The term Landrace pig or Landrace swine refers to any of a group of standardized breeds of domestic pig, and in this context the word Landrace is typically capitalized.  The original breed by this name was the Danish Landrace pig, from which the others were derived through development and crossbreeding.  The breed was so-named because the foundation stock of the Danish Landrace were specimens from the local, free-breeding, non-pedigreed stock of swine, i.e. the regional landrace native to Denmark.  The modern breeds are not themselves landraces, since they are formal breeds maintained through selective breeding rather than natural selection.  The establishment and spread of the Danish breed gave the word landrace to the English language (it had already existed in Danish, German, Dutch and some other Germanic languages).  Sources from the mid-20th century often mean the Danish Landrace swine in particular when referring to "Landrace" pigs, as most of the others had not been developed yet.

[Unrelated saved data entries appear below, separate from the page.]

Definition operator_approval config (key : Fragments.SigningKeyFile.SigningKeyFile) (plan : ActivationPlan)
  (artifact : RegistryReceipt) (signature : string) : OperatorApproval :=
  {| OperatorApproval.version := "operator-approval-v1"; OperatorApproval.plan_sha256 := ActivationPlan.plan_sha256 plan;
     OperatorApproval.artifact_sha256 := RegistryReceipt.binding_sha256 artifact;
     OperatorApproval.operator_key_id := Fragments.SigningKeyFile.key_id key;
     OperatorApproval.approved_at := OperatorReference.approved_at (ReferenceRecoveryConfig.operator config);
     OperatorApproval.signature := signature |}.

Definition package_request config (ready : Ready P O R) (plan : ActivationPlan) : ArtifactPackageRequest :=
  let artifact := ReferenceRecoveryConfig.artifact config in
  {| ArtifactPackageRequest.base_image := ArtifactReference.base_image artifact;
     ArtifactPackageRequest.local_image := ArtifactReference.local_image artifact;
     ArtifactPackageRequest.repository := ArtifactReference.repository artifact;
     ArtifactPackageRequest.tag := ArtifactReference.tag artifact;
     ArtifactPackageRequest.activation_plan := plan;
     ArtifactPackageRequest.candidate := Ready.candidate ready;
     ArtifactPackageRequest.service_manifest := Ready.service_bytes ready |}.

(** From the binding of the plan to the activation, each failure being followed by the
    rollbacks [back], save when the outcome of the activation is not known. *)
Definition activate_restored config (ready : Ready P O R) (states : list (StateSnapshot * MigrationPlan))
  (back : list (act ())) : act (ActivationPlan * RegistryReceipt * ActivationReceipt) :=
  plan ← on_error (lift (bind_activation_plan (Ready.recovery ready) (Ready.service_sha256 ready) states))
                  (fun error => undo error back);
  artifact ← on_error (on_machine (ArtifactRegistry.package_and_publish (Ready.registry ready) temp_dir pid first second
                                     (package_request config ready plan)))
                      (fun error => undo error back);
  _ ← (match ArtifactReference.kind_import (ReferenceRecoveryConfig.artifact config) with
       | Some import =>
           on_error (on_machine (ArtifactRegistry.import_image_into_kind_node (RegistryReceipt.immutable_image artifact)
                                   (KindImport.node import) (KindImport.platform import)))
                    (fun error => undo error back)
       | None => mret ()
       end);
  let spec := kubernetes_spec config artifact in
  let approval := operator_approval config (Ready.key ready) plan artifact in
  signature ← on_error (lift (payload ← approval_payload (approval "");
                              Fragments.sign_detached_with_key_file payload (Ready.key ready)))
                       (fun error => undo error back);
  activation ← on_error (on_cluster (Kubernetes.activate (Ready.orchestrator ready) spec (approval signature)))
                 (fun error => match error with ExternalStateUncertain _ => fail error | _ => undo error back end);
  mret (plan, artifact, activation).

Definition seal_receipt config (plan : ActivationPlan) (postgres s3 redis : RestoreReceipt) (artifact : RegistryReceipt)
  (activation : ActivationReceipt) : result Error Receipt :=
  config_sha256 ← digest config;
  let receipt := {| ReferenceRecoveryReceipt.version := "reference-recovery-receipt-v1";
                    ReferenceRecoveryReceipt.config_sha256 := config_sha256;
                    ReferenceRecoveryReceipt.activation_plan := plan;
                    ReferenceRecoveryReceipt.postgres := postgres; ReferenceRecoveryReceipt.s3 := s3;
                    ReferenceRecoveryReceipt.redis := redis; ReferenceRecoveryReceipt.artifact := artifact;
                    ReferenceRecoveryReceipt.activation := activation; ReferenceRecoveryReceipt.receipt_sha256 := "" |} in
  d ← digest receipt;
  Ok (ReferenceRecoveryReceipt.with_digest d receipt).

(** From the plans to the receipt. *)
Definition restore_and_activate config bundle (ready : Ready P O R) : act Receipt :=
  let postgres := Ready.postgres ready in
  let s3 := Ready.s3 ready in
  let redis := Ready.redis ready in
  let '(postgres_snapshot, s3_snapshot, redis_snapshot) :=
    (ReferenceStateBundle.postgres bundle, ReferenceStateBundle.s3 bundle, ReferenceStateBundle.redis bundle) in
  postgres_plan ← on_postgres (Stateful.plan _ postgres postgres_snapshot
                                 (PostgresReference.target_schema (ReferenceRecoveryConfig.postgres config)));
  s3_plan ← on_objects (Stateful.plan _ s3 s3_snapshot (S3Reference.target_prefix (ReferenceRecoveryConfig.s3 config)));
  redis_plan ← on_streams (Stateful.plan _ redis redis_snapshot
                             (RedisReference.target_stream (ReferenceRecoveryConfig.redis config)));
  postgres_receipt ← on_postgres (restore _ postgres postgres_snapshot postgres_plan);
  let back := [on_postgres (rollback _ postgres postgres_receipt)] in
  s3_receipt ← on_error (on_objects (restore _ s3 s3_snapshot s3_plan)) (fun error => undo error back);
  let back := on_objects (rollback _ s3 s3_receipt) :: back in
  redis_receipt ← on_error (on_streams (restore _ redis redis_snapshot redis_plan)) (fun error => undo error back);
  let back := on_streams (rollback _ redis redis_receipt) :: back in
  '(plan, artifact, activation) ← activate_restored config ready
    [(postgres_snapshot, postgres_plan); (s3_snapshot, s3_plan); (redis_snapshot, redis_plan)] back;
  lift (seal_receipt config plan postgres_receipt s3_receipt redis_receipt artifact activation).

Definition recover_and_activate config bundle : op World (fault Error) Receipt :=
  ready ← lift (ready config bundle);
  failing (restore_and_activate config bundle ready).

(** ** Rollback and commit *)

(** An orchestrator without operator keys, which approves nothing. *)
Definition reference_orchestrator config : result Error Kubernetes.KubernetesOrchestrator.KubernetesOrchestrator :=
  Kubernetes.new (KubernetesReference.context (ReferenceRecoveryConfig.kubernetes config))
    {| ApprovalPolicy.operator_keys := [];
       ApprovalPolicy.not_before := OperatorReference.not_before (ReferenceRecoveryConfig.operator config);
       ApprovalPolicy.not_after := OperatorReference.not_after (ReferenceRecoveryConfig.operator config) |}.

Definition bound_receipt config receipt : result Error () :=
  _ ← validate_config config;
  _ ← validate_receipt config receipt;
  d ← digest config;
  if negb (bool_decide (ReferenceRecoveryReceipt.config_sha256 receipt = d))
  then Err (invalid "recovery receipt does not bind this configuration") else Ok ().

Definition rollback_recovery config receipt : act () :=
  _ ← lift (bound_receipt config receipt);
  orchestrator ← lift (reference_orchestrator config);
  _ ← on_cluster (Kubernetes.rollback orchestrator (KubernetesReference.namespace (ReferenceRecoveryConfig.kubernetes config))
                    (KubernetesReference.service (ReferenceRecoveryConfig.kubernetes config)));
  postgres ← lift (postgres_adapter config);
  s3 ← lift (s3_adapter config);
  redis ← lift (redis_adapter config);
  redis_outcome ← outcome (on_streams (rollback _ redis (ReferenceRecoveryReceipt.redis receipt)));
  s3_outcome ← outcome (on_objects (rollback _ s3 (ReferenceRecoveryReceipt.s3 receipt)));
  postgres_outcome ← outcome (on_postgres (rollback _ postgres (ReferenceRecoveryReceipt.postgres receipt)));
  match failures [redis_outcome; s3_outcome; postgres_outcome] with
  | [] => mret ()
  | errors => fail (invalid ("one or more state rollbacks failed: " +:+ join "; " errors))
  end.

Definition commit_recovery config receipt : act () :=
  _ ← lift (bound_receipt config receipt);
  postgres ← lift (postgres_adapter config);
  s3 ← lift (s3_adapter config);
  redis ← lift (redis_adapter config);
  _ ← on_postgres (verify_receipt _ postgres (ReferenceRecoveryReceipt.postgres receipt));
  _ ← on_objects (verify_receipt _ s3 (ReferenceRecoveryReceipt.s3 receipt));
  _ ← on_streams (verify_receipt _ redis (ReferenceRecoveryReceipt.redis receipt));
  _ ← on_postgres (commit _ postgres (ReferenceRecoveryReceipt.postgres receipt));
  _ ← on_objects (commit _ s3 (ReferenceRecoveryReceipt.s3 receipt));
  _ ← on_streams (commit _ redis (ReferenceRecoveryReceipt.redis receipt));
  orchestrator ← lift (reference_orchestrator config);
  on_cluster (Kubernetes.commit orchestrator (KubernetesReference.namespace (ReferenceRecoveryConfig.kubernetes config))
                (KubernetesReference.service (ReferenceRecoveryConfig.kubernetes config))).
End Reference.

List of Landrace pig breeds
The most common Landrace pig breeds are:
American Landrace pig
Belgian Landrace pig
British Landrace pig
Bulgarian Landrace pig
Canadian Landrace pig
Danish Landrace pig
Dutch Landrace pig
Estonian Landrace pig (a.k.a. Estonian Bacon pig)
Finnish Landrace pig
French Landrace pig
German Landrace pig
Italian Landrace pig
Norwegian Landrace pig
Polish Landrace pig
South African Landrace pig
Swedish Landrace pig
Swiss Landrace pig
Several have selectively bred varieties, and many have alternative names.